08 March 2013

TL’s wealth: for the past or for the future?

On 5 March 2013, the NGO Belun organized a workshop at Delta Nova, Dili, to launch Belun researcher Constantino Brandão’s report on the social impact of the administration process for veterans’ pensions, (Tetum or English). The event also included a panel discussion and a presentation from La’o Hamutuk researcher Juvinal Dias about the National Impact of Benefits for Former Combatants (PDF Tetum or English, PowerPoint Tetum or English).

La’o Hamutuk explained that 95% of state revenues, including those which pay for veterans’ pensions, come from unsustainable petroleum reserves. Timor-Leste’s limited oil and gas resources are not enough to finance state activities over the long term. When the state spends a lot on one sector, other sectors lose money.

The 2013 state budget appropriates $96 million for veterans’ pensions, which are escalating much faster than health or education expenditure.  Between 2008 and 2012, the Government spent about $199 million for pensions and scholarships for veterans, $24 million for emergency projects that veterans received, and $14 million for ceremonies, cemeteries and the Resistance Museum.
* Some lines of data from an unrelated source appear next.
(* ===== verification/Page.v ===== *)
(** * The page [get_dashboard] serves and the MCP registrations (server.py
    lines 12, 19-376, 379-386)

    [STOCK_DASHBOARD_HTML] is one Python string constant: the head and
    stylesheet, the body markup and the script that [Dashboard] and [Card]
    model.  The triple-quoted literal holds no backslash, so its value is
    its source text.  Here it is kept line by line, with two conventions:
    a double quote is written [~], a character the page does not contain,
    and the three characters outside ASCII are given by their UTF-8 bytes.
    Over the text the file defines executable scanners: occurrences of a
    piece, the arguments of [getElementById] and [callTool] calls, the
    element that carries an [id].  They check the assumptions the other
    files make of the page: each element the script reads exists once, the
    initial state is [Dashboard.dash_init], and every tool call names the
    registered tool with its parameter.  The FastMCP server is reduced to
    what [server.py] declares to it: its name, its tool and its
    resource. *)

From S2P Require Import Prelude Json Text Request Dashboard Card.

(** ** Text of the page *)

Definition bytes (l : list nat) : string :=
  fold_right (fun n s => String (ascii_of_nat n) s) EmptyString l.

(** U+1F4C8, U+25B2 and U+25BC in UTF-8. *)
Definition chart_glyph : string := bytes [240; 159; 147; 136].
Definition up_glyph : string := bytes [226; 150; 178].
Definition down_glyph : string := bytes [226; 150; 188].

(** A line as written here: [~] stands for the double quote. *)
Fixpoint unmark (s : string) : string :=
  match s with
  | EmptyString => EmptyString
  | String c r => if Ascii.eqb c "~" then dq ++ unmark r else String c (unmark r)
  end.

Definition page_text (ls : list string) : string := String.concat nl (map unmark ls).

(** Lines 19-107: the document head and the first style rules. *)
Definition page_head_lines : list string := [
  "<!DOCTYPE html>";
  "<html>";
  "<head>";
  "    <meta charset=~UTF-8~>";
  "    <title>Stock Tracker</title>";
  "    <style>";
  "        * {";
  "            margin: 0;";
  "            padding: 0;";
  "            box-sizing: border-box;";
  "        }";
  "        body {";
  "            font-family: -apple-system, BlinkMacSystemFont, 'Segoe UI', Roboto, sans-serif;";
  "            background: linear-gradient(135deg, #667eea 0%, #764ba2 100%);";
  "            padding: 20px;";
  "            min-height: 100vh;";
  "        }";
  "        .container {";
  "            max-width: 800px;";
  "            margin: 0 auto;";
  "        }";
  "        .header {";
  "            text-align: center;";
  "            color: white;";
  "            margin-bottom: 30px;";
  "        }";
  "        .header h1 {";
  "            font-size: 32px;";
  "            font-weight: 600;";
  "            margin-bottom: 10px;";
  "        }";
  "        .search-box {";
  "            background: white;";
  "            border-radius: 12px;";
  "            padding: 20px;";
  "            margin-bottom: 20px;";
  "            box-shadow: 0 4px 6px rgba(0,0,0,0.1);";
  "        }";
  "        .search-input {";
  "            display: flex;";
  "            gap: 10px;";
  "        }";
  "        input {";
  "            flex: 1;";
  "            padding: 12px 16px;";
  "            border: 2px solid #e0e0e0;";
  "            border-radius: 8px;";
  "            font-size: 16px;";
  "            transition: border-color 0.2s;";
  "        }";
  "        input:focus {";
  "            outline: none;";
  "            border-color: #667eea;";
  "        }";
  "        button {";
  "            padding: 12px 24px;";
  "            background: #667eea;";
  "            color: white;";
  "            border: none;";
  "            border-radius: 8px;";
  "            font-size: 16px;";
  "            font-weight: 500;";
  "            cursor: pointer;";
  "            transition: background 0.2s;";
  "        }";
  "        button:hover {";
  "            background: #5568d3;";
  "        }";
  "        button:active {";
  "            transform: scale(0.98);";
  "        }";
  "        .stocks-grid {";
  "            display: grid;";
  "            gap: 15px;";
  "        }";
  "        .stock-card {";
  "            background: white;";
  "            border-radius: 12px;";
  "            padding: 20px;";
  "            box-shadow: 0 4px 6px rgba(0,0,0,0.1);";
  "            transition: transform 0.2s;";
  "        }";
  "        .stock-card:hover {";
  "            transform: translateY(-2px);";
  "            box-shadow: 0 6px 12px rgba(0,0,0,0.15);";
  "        }";
  "        .stock-header {";
  "            display: flex;";
  "            justify-content: space-between;"
].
In addition, veterans received more than 100 infrastructure projects worth around $78 million between 2010 and 2012.

According to an internal Finance Ministry document that La’o Hamutuk received, the Government expects to continue to pay veterans and their descendants until 2122. This document describes a reference case, which will spend $2.8 billion of Timor-Leste’s resources on veterans’ pensions. If the number of veterans increases and the minimum wage goes up, the Government could expend more than $7 billion for veterans. The Finance Ministry estimates that Timor-Leste’s total petroleum wealth is around $26 billion.

Today Timor-Leste confronts high inflation, around 11% during 2012. We have almost no domestic economy which can absorb state spending which circulates in the country.

In addition to inflation, Timor-Leste’s natural resources are very limited, and the Bayu-Undan and Kitan gas and oil fields will be empty in the next decade. In that decade our population will be larger, with the many children born after 1999 entering the labor force, and Timor-Leste will need to pay for state activities including physical and human development, public transfers, and repayment of debts which we began to incur last year.

Even more worrisome, during 2010-2012 state expenditures increased 31% per year, and our domestic revenues and return on Petroleum Fund investments remain small. If we continue in this direction, the Petroleum Fund will be empty by 2020. Without oil money, what will Timor-Leste use to pay veterans’ benefits? It would be better to invest in educating our children than to spend on former combatants.

La’o Hamutuk suggests that the policy for transferring public funds to veterans should be based on our nation’s economic reality, so that it will benefit our domestic economy rather than stimulating inflation and increasing the burden on poor people who are not among these beneficiaries.

1 comment:

  1. As usual, great work from Lao Hamutuk.

    However, what about the fact that the vast number of contracts being awarded to people on the basis of veterans' cred as opposed to business cred?

    Whilst not spending directed to veterans as a group or issue, its still spending being used to service the veterans PAC.